# cold cathode dimming



## drsparky (Nov 13, 2008)

I was not aware you could dim them.


----------



## wildleg (Apr 12, 2009)

I've used programmable dimming panels for lv electronic dimmable flourescents, but not 120v cfls. here's a link to a company that says they use dimmable transformers for ccfls, not sure what you have or how they are being dimmed (sorry I have no expertise at all in this area - have you contacted the manufacturer ?)

http://www.neoteklighting.com/specs_.htm


----------



## electricmason (Jul 27, 2007)

*cold cathode*

Yes i have tried to talk to the manufacture but they will not llet me past the sales person..I need to talk to a enginener but they will not let me through. 

The manufactures instruction say to use analog dimmers only and the digital dimmers will not work.

the dimmers im using are exesting and are are at least 20 years old (the warrantee ran out in 1976) they are transformer type dimmers rated at 2000 watts each


----------



## Electric_Light (Apr 6, 2010)

What are you doing with 2kW worth of cold cathode lamps??


----------



## electricmason (Jul 27, 2007)

there is only 864watts of lighting....3 18watt cold cathodes per fixture and 16 fixtures. 3X18=54 54X16=864

this is a masonic lodge..with hanging fixtures that we replace one for one with a cold cathode bulb. 

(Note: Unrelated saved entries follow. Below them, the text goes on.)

(** What the content of a file gives when nothing fails. *)
Definition parse (b : bytes) : option persistence_data :=
  let field i := unbe32 (ztake 4 (zdrop i b)) in
  if (zlen b <? 256) || negb (field 0 =? PERSISTENCE_MAGIC) || negb (field 4 =? PERSISTENCE_REVISION) ||
     (MAX_PERSISTENCE_SECTION_SIZE <? field 8) || (MAX_PERSISTENCE_SECTION_SIZE <? field 12) ||
     negb (zlen b =? 256 + ROUND256 (field 8) + ROUND256 (field 12)) ||
     negb (bool_decide (ztake 32 (zdrop 16 b) = default [] (snd (Crypto.sha256 true (zdrop 256 b) Crypto.SHA256_BYTES))))
  then None
  else Some (mkData (field 8) (zdrop 256 b) (field 12) (zdrop (ROUND256 (field 8)) (zdrop 256 b))).

(** A reading of files that ends with [p], or with nothing when a call fails. *)
Definition gives (p : option persistence_data) w (m : option persistence_data * world) : Prop :=
  same w (snd m) /\ (fst m = p \/ (fst m = None /\ ~ reliable)).

Lemma gives_trans p w w' m : same w w' -> gives p w' m -> gives p w m.
Proof. intros H [H1 H2]. split; [by eapply same_world_trans|done]. Qed.

Lemma gives_ret p w : gives p w (p, w).
Proof. split; [done|by left]. Qed.

Lemma read_cases n b w : n <= zlen b -> exists r w', read n b w = (r, w') /\ same w w' /\
  (r = Some (ztake n b, zdrop n b) \/ r = None /\ ~ reliable).
Proof.
  intros Hn. unfold read. destruct (call_cases (Read n) w) as (ok & w' & -> & Hs & Hr). eexists _, w'. split; [done|].
  split; [done|]. rewrite (proj2 (Z.leb_le _ _)) by done. destruct ok; cbn; [by left|right].
  split; [done|]. intros R. by specialize (Hr R).
Qed.

Lemma gives_u32 p b k w : 4 <= zlen b -> (forall w', gives p w' (k (unbe32 (ztake 4 b)) (zdrop 4 b) w')) ->
  gives p w (read_u32 b k w).
Proof.
  intros Hb Hk. unfold read_u32. destruct (read_cases 4 b w Hb) as (r & w' & -> & Hs & [->|[-> Hr]]).
  - by eapply gives_trans.
  - split; [done|by right].
Qed.

Lemma load_i_spec f b w : gives (parse b) w (_load_persistence_data_i f b w).
Proof.
  unfold _load_persistence_data_i, parse.
  destruct (call_cases (Stat f) w) as (ok & w1 & -> & Hs & Hr).
  destruct ok; cbn [negb]; [|split; [done|right; split; [done|]; intros R; by specialize (Hr R)]].
  apply (gives_trans _ _ _ _ Hs). clear Hs Hr w.
  destruct (zlen b <? 256) eqn:E0; zify_tests; [apply gives_ret|]. cbn [orb].
  apply gives_u32; [lia|intros w2]. rewrite zdrop_0.
  destruct (unbe32 (ztake 4 b) =? PERSISTENCE_MAGIC); cbn [negb orb]; [|apply gives_ret].
  apply gives_u32; [rewrite zlen_zdrop; lia|intros w3].
  destruct (unbe32 (ztake 4 (zdrop 4 b)) =? PERSISTENCE_REVISION); cbn [negb orb]; [|apply gives_ret].
  rewrite (zdrop_zdrop 4 4) by lia. change (4 + 4) with 8.
  apply gives_u32; [rewrite zlen_zdrop; lia|intros w4].
  destruct (MAX_PERSISTENCE_SECTION_SIZE <? unbe32 (ztake 4 (zdrop 8 b))); cbn [orb]; [apply gives_ret|].
  rewrite (zdrop_zdrop 4 8) by lia. change (8 + 4) with 12.
  apply gives_u32; [rewrite zlen_zdrop; lia|intros w5].
  destruct (MAX_PERSISTENCE_SECTION_SIZE <? unbe32 (ztake 4 (zdrop 12 b))); cbn [orb]; [apply gives_ret|].
  destruct (zlen b =? _); cbn [negb orb]; [|apply gives_ret].
  rewrite (zdrop_zdrop 4 12) by lia. change (12 + 4) with 16.
  destruct (read_cases 32 (zdrop 16 b) w5) as (r & w6 & E6 & Hs & Hr); [rewrite zlen_zdrop; lia|].
  change Crypto.SHA256_BYTES with 32. rewrite E6. apply (gives_trans _ _ _ _ Hs).
  destruct Hr as [->|[-> Hr]]; [|split; [done|by right]].
  destruct (call_cases (Malloc (zlen b - 256)) w6) as (ok & w7 & -> & Hs7 & Hr7).
  destruct ok; cbn [negb]; [|split; [done|right; split; [done|]; intros R; by specialize (Hr7 R)]].
  apply (gives_trans _ _ _ _ Hs7).
  destruct (read_cases (zlen b - 256) (zdrop 256 b) w7) as (r & w8 & E8 & Hs8 & Hr8); [rewrite zlen_zdrop; lia|].
  rewrite E8. apply (gives_trans _ _ _ _ Hs8). destruct Hr8 as [->|[-> Hr8]]; [|split; [done|by right]].
  rewrite (ztake_all _ (zdrop 256 b)) by (rewrite zlen_zdrop; lia).
  destruct (bool_decide _); cbn [negb]; apply gives_ret.
Qed.

End Loading.

(** ** Whole files and parts of files *)

Section Files.
Context {NC : Crypto.Nacl} {NL : Crypto.NaclLaws}.

Definition loaded (dht extra : bytes) : persistence_data :=
  mkData (zlen dht) (sections dht extra) (zlen extra) (section extra).

Lemma header_fields a b r : 0 <= a < 2 ^ 32 -> 0 <= b < 2 ^ 32 ->
  let field i := unbe32 (ztake 4 (zdrop i (header a b ++ r))) in
  field 0 = PERSISTENCE_MAGIC /\ field 4 = PERSISTENCE_REVISION /\ field 8 = a /\ field 12 = b.
Proof.
  intros Ha Hb. unfold header. rewrite <- !app_assoc, !u32_small by done. split_and!; cbn; try reflexivity; by apply unbe32_be32.
Qed.

(** The decision on a file with a proper header. *)
Lemma parse_header a b r : 0 <= a < 2 ^ 32 -> 0 <= b < 2 ^ 32 ->
  parse (header a b ++ r) =
    if (16 + zlen r <? 256) || (MAX_PERSISTENCE_SECTION_SIZE <? a) || (MAX_PERSISTENCE_SECTION_SIZE <? b) ||
       negb (16 + zlen r =? 256 + ROUND256 a + ROUND256 b) ||
       negb (bool_decide (ztake 32 r = default [] (snd (Crypto.sha256 true (zdrop 240 r) Crypto.SHA256_BYTES))))
    then None
    else Some (mkData a (zdrop 240 r) b (zdrop (ROUND256 a) (zdrop 240 r))).
Proof.
  intros Ha Hb. destruct (header_fields a b r Ha Hb) as (H0 & H4 & H8 & H12). unfold parse.
  rewrite H0, H4, H8, H12, !Z.eqb_refl. cbn [negb]. rewrite !orb_false_r.
  rewrite zlen_app, header_zlen. rewrite (zdrop_app_len 16) by apply header_zlen.
  replace (zdrop 256 (header a b ++ r)) with (zdrop 240 r); [done|].
  change 256 with (16 + 240). rewrite <- (zdrop_zdrop 240 16) by lia. by rewrite (zdrop_app_len 16) by apply header_zlen.
Qed.

Definition small (b : bytes) : Prop := zlen b <= MAX_PERSISTENCE_SECTION_SIZE.

Lemma small_range b : small b -> 0 <= zlen b < 2 ^ 32.
Proof. unfold small, MAX_PERSISTENCE_SECTION_SIZE. pose proof (zlen_nonneg b). lia. Qed.

Definition body_of (d x : bytes) : bytes := Crypto.crypto_hash_sha256 (sections d x) ++ zeros 208 ++ sections d x.

Lemma body_zlen d x : 16 + zlen (body_of d x) = 256 + ROUND256 (zlen d) + ROUND256 (zlen x).
Proof. rewrite <- file_zlen. unfold file_of. rewrite zlen_app, header_zlen. done. Qed.

Lemma parse_file d x : small d -> small x -> parse (file_of d x) = Some (loaded d x).
Proof.
  intros Hd Hx. pose proof (small_range _ Hd). pose proof (small_range _ Hx). unfold small in *.
  pose proof (round_spec _ (zlen_nonneg d)). pose proof (round_spec _ (zlen_nonneg x)).
  pose proof (proj1 (Crypto.hash_shape (sections d x))) as Hh.
  change (file_of d x) with (header (zlen d) (zlen x) ++ body_of d x). rewrite parse_header by done.
  rewrite body_zlen, Z.eqb_refl, !(proj2 (Z.ltb_ge _ _)) by lia. cbn [negb orb].
  assert (zdrop 240 (body_of d x) = sections d x) as ->.
  { unfold body_of. rewrite app_assoc. apply zdrop_app_len. rewrite zlen_app, zeros_zlen by lia. lia. }
  unfold body_of. rewrite ztake_app_len by done. unfold Crypto.sha256.
  rewrite (proj2 (Z.leb_gt _ _)) by (rewrite sections_zlen; lia). cbn [negb orb Z.eqb Z.ltb snd default].
  rewrite bool_decide_eq_true_2 by done. cbn [negb]. unfold loaded. do 2 f_equal.
  unfold sections. apply zdrop_app_len, section_zlen.
Qed.

Lemma parse_short b : zlen b < 256 -> parse b = None.
Proof. intros H. unfold parse. by rewrite (proj2 (Z.ltb_lt _ _)). Qed.

(** A file that was not written to its end is refused. *)
Lemma parse_prefix d x n : small d -> small x -> Z.of_nat n < zlen (file_of d x) -> parse (take n (file_of d x)) = None.
Proof.
  intros Hd%small_range Hx%small_range Hn.
  change (file_of d x) with (header (zlen d) (zlen x) ++ body_of d x) in *. rewrite zlen_app, header_zlen in Hn.
  assert (length (header (zlen d) (zlen x)) = 16%nat) as Hl by (pose proof (header_zlen (zlen d) (zlen x)); unfold zlen in *; lia).
  destruct (decide (n < 256)%nat) as [Hs|Hs].
  { apply parse_short. unfold zlen. rewrite length_take. lia. }
  rewrite take_app_ge, Hl by lia. rewrite parse_header by done.
  assert (16 + zlen (take (n - 16) (body_of d x)) = Z.of_nat n) as -> by (unfold zlen in *; rewrite length_take; lia).
  pose proof (body_zlen d x). rewrite (proj2 (Z.eqb_neq (Z.of_nat n) _)) by lia. cbn [negb]. by rewrite !orb_true_r.
Qed.

(** Sections above the limit are written, but not read. *)
Lemma parse_oversized d x : zlen d < 2 ^ 32 -> zlen x < 2 ^ 32 -> ~ small d \/ ~ small x -> parse (file_of d x) = None.
Proof.
  intros Hd Hx H. pose proof (zlen_nonneg d). pose proof (zlen_nonneg x). unfold small in H.
  change (file_of d x) with (header (zlen d) (zlen x) ++ body_of d x). rewrite parse_header by lia.
  destruct H.
  - rewrite (proj2 (Z.ltb_lt MAX_PERSISTENCE_SECTION_SIZE (zlen d))) by lia. by rewrite ?orb_true_r.
  - rewrite (proj2 (Z.ltb_lt MAX_PERSISTENCE_SECTION_SIZE (zlen x))) by lia. by rewrite ?orb_true_r.
Qed.

End Files.

(** ** Crashes *)

Section Crash.
Context {E : Type} {SY : System E} {NC : Crypto.Nacl} {NL : Crypto.NaclLaws}.
Notation world := (@world E).
Implicit Types (w : world) (d : disk_t).

(** The data that a node finds on a disk without files of old versions. *)
Definition stored d : option persistence_data :=
  match d !! Journal ≫= parse with Some p => Some p | None => d !! Data ≫= parse end.

(** The journal, if there is one, is not of a complete save. *)
Definition settled d : Prop := d !! Journal ≫= parse = None.

(** The disks that a stop of the node may leave, up to now. *)
Definition all_disks w : list disk_t := disk w :: past w.

(** Every disk between [w] and [w'] has the property [P]. *)
Definition steps (P : disk_t -> Prop) w w' : Prop := forall d, d ∈ all_disks w' -> d ∈ all_disks w \/ P d.

Lemma steps_same P w w' : same w w' -> steps P w w'.
Proof. intros [H1 H2] d Hd. unfold all_disks in *. rewrite H1, H2 in Hd. by left. Qed.

Lemma steps_trans P w1 w2 w3 : steps P w1 w2 -> steps P w2 w3 -> steps P w1 w3.
Proof. intros H1 H2 d Hd. destruct (H2 d Hd) as [Hd2|Hd2]; [by apply H1|by right]. Qed.

Lemma steps_set (P : disk_t -> Prop) d w : P d -> steps P w (set_disk d w).
Proof. intros HP d' [->|Hd]%elem_of_cons; [by right|by left]. Qed.

Lemma remove_cases f w : exists w', remove f w = w' /\ (forall P : disk_t -> Prop, P (delete f (disk w)) -> steps P w w') /\
  (disk w' = disk w \/ disk w' = delete f (disk w)) /\ (reliable -> disk w' = delete f (disk w)).
Proof.
  unfold remove. destruct (call_cases (Remove f) w) as (ok & w1 & -> & [H1 H2] & Hr). eexists. split; [reflexivity|].
  destruct ok.
  - rewrite H1. cbn. split_and!; [|by right|done]. intros P HP.
    eapply steps_trans; [by eapply steps_same|by apply steps_set].
  - split_and!; [intros P HP; by eapply steps_same|by left|intros R; by specialize (Hr R)].
Qed.

Lemma rename_cases w b : disk w !! Journal = Some b ->
  let d1 := <[Data := b]> (delete Journal (disk w)) in
  exists w', rename w = w' /\ (forall P : disk_t -> Prop, P d1 -> steps P w w') /\
    (disk w' = disk w \/ disk w' = d1) /\ (reliable -> disk w' = d1).
Proof.
  intros Hj d1. unfold rename. destruct (call_cases Rename w) as (ok & w1 & -> & [H1 H2] & Hr). rewrite H1, Hj.
  eexists. split; [reflexivity|]. destruct ok.
  - split_and!; [|by right|done]. intros P HP. eapply steps_trans; [by eapply steps_same|by apply steps_set].
  - split_and!; [intros P HP; by eapply steps_same|by left|intros R; by specialize (Hr R)].
Qed.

the link below is a poor picture but you can see the lights in the photo

http://www.se-mn-masons.org/image/gallary/Install08_4.JPG


----------



## yucan2 (Jun 9, 2009)

electricmason said:


> there is only 864watts of lighting....3 18watt cold cathodes per fixture and 16 fixtures. 3X18=54 54X16=864
> 
> this is a masonic lodge..with hanging fixtures that we replace one for one with a cold cathode bulb.
> 
> ...


Found this:







*CAN NEON/COLD CATHODE LAMPS BE DIMMED ?* 
*Yes. *By using the proper equipment neon/cold cathode lamps can be successfully dimmed. Lutron Nova® low voltage dimmers and GRAFIK Eye® controls are UL listed for neon/cold cathode loads. All Nova® low voltage dimmers require a neutral wire. For more details, contact the Lutron Hotline and request Application Note #25. Hope it helps.


----------



## Electric_Light (Apr 6, 2010)

electricmason said:


> Has anyone out there done any dimming of cold cathode lights? I have 16 light fixtures that require 3 lights in each. when i put the frist three light in they dimmed just as they should with the remaining lights being incandecents, however when i complete the job installing the remain lights with the cold cathode the system will not dim. Any educated guess out there?


The high proportion of incandescent load minimizes the inductive effect of transformers. When inductive loads dominate most of the total load, the dimmer becomes confused. 

As someone else pointed out, inductive load rated (used for dimming low voltage transformer lights) dimmers should work out.


----------